SOURCE MATERIAL Block Start
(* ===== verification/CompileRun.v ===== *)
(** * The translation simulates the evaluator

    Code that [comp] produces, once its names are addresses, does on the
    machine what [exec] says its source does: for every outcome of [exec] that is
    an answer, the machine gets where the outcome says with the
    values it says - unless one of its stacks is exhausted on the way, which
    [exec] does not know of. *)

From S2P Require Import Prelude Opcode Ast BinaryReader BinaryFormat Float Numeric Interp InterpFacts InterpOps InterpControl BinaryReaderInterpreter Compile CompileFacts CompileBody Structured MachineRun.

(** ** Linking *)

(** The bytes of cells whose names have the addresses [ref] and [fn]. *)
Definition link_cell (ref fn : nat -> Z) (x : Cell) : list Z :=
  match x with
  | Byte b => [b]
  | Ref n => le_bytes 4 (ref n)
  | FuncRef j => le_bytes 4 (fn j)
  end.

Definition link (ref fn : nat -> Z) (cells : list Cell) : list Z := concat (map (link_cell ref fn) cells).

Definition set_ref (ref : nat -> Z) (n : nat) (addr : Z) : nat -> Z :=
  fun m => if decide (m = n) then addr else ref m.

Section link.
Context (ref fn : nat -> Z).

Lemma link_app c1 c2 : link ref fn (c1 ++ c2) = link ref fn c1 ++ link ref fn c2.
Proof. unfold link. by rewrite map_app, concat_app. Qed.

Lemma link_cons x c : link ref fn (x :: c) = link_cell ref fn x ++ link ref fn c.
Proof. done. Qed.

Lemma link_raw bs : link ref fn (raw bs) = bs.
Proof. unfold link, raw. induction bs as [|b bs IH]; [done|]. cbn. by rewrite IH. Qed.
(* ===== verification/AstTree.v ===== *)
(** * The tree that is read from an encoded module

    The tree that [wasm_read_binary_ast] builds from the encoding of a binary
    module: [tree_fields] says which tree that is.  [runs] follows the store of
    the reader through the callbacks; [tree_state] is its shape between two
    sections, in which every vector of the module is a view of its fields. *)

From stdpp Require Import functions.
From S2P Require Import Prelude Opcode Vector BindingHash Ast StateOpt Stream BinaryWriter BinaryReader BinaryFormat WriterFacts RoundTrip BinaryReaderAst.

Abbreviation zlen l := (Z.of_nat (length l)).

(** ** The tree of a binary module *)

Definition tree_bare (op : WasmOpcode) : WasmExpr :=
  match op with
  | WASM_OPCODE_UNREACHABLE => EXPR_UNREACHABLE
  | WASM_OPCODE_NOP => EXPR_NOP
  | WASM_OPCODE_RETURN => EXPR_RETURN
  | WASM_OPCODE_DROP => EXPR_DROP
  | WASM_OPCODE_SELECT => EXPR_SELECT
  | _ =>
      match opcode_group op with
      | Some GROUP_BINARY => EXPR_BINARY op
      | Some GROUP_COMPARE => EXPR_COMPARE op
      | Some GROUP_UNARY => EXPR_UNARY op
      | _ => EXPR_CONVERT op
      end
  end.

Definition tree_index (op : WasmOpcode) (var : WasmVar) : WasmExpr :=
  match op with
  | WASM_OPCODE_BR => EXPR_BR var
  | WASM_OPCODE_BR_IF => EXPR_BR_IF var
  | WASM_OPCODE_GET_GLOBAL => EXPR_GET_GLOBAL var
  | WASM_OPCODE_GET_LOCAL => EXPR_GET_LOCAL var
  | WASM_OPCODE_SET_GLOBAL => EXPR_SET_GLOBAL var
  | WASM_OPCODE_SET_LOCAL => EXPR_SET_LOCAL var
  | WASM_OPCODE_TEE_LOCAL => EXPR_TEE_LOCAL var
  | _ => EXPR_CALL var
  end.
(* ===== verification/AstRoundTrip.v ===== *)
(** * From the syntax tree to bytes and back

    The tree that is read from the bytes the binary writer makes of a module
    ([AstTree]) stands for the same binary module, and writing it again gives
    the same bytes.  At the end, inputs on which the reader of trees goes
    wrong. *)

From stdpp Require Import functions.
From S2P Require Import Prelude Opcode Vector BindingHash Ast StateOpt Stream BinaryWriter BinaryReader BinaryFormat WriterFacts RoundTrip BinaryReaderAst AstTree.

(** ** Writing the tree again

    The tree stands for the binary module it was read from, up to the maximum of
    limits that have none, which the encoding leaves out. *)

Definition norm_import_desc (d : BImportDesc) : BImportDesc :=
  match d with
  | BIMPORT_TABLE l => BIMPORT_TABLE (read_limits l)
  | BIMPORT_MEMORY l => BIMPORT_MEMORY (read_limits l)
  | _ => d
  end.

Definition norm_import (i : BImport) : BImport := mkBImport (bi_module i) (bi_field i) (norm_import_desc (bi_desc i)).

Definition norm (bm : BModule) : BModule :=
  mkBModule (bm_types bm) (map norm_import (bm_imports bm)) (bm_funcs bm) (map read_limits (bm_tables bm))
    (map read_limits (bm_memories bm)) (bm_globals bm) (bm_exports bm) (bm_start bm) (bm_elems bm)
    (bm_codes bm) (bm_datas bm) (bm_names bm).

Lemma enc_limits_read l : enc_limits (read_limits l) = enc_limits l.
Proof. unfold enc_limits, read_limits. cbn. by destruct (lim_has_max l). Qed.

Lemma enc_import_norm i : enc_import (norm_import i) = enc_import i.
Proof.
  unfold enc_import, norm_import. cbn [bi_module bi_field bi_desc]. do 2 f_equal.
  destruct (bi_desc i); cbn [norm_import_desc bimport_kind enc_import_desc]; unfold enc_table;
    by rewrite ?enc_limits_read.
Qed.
SOURCE MATERIAL Block End
Copy exactly the stretch of data above from the line with "machine what [exec]" through the line with "[exec] does not know of. *)", and omit all other lines.

    machine what [exec] says its source does: for every outcome of [exec] that is
    an answer, the machine gets where the outcome says with the
    values it says - unless one of its stacks is exhausted on the way, which
    [exec] does not know of. *)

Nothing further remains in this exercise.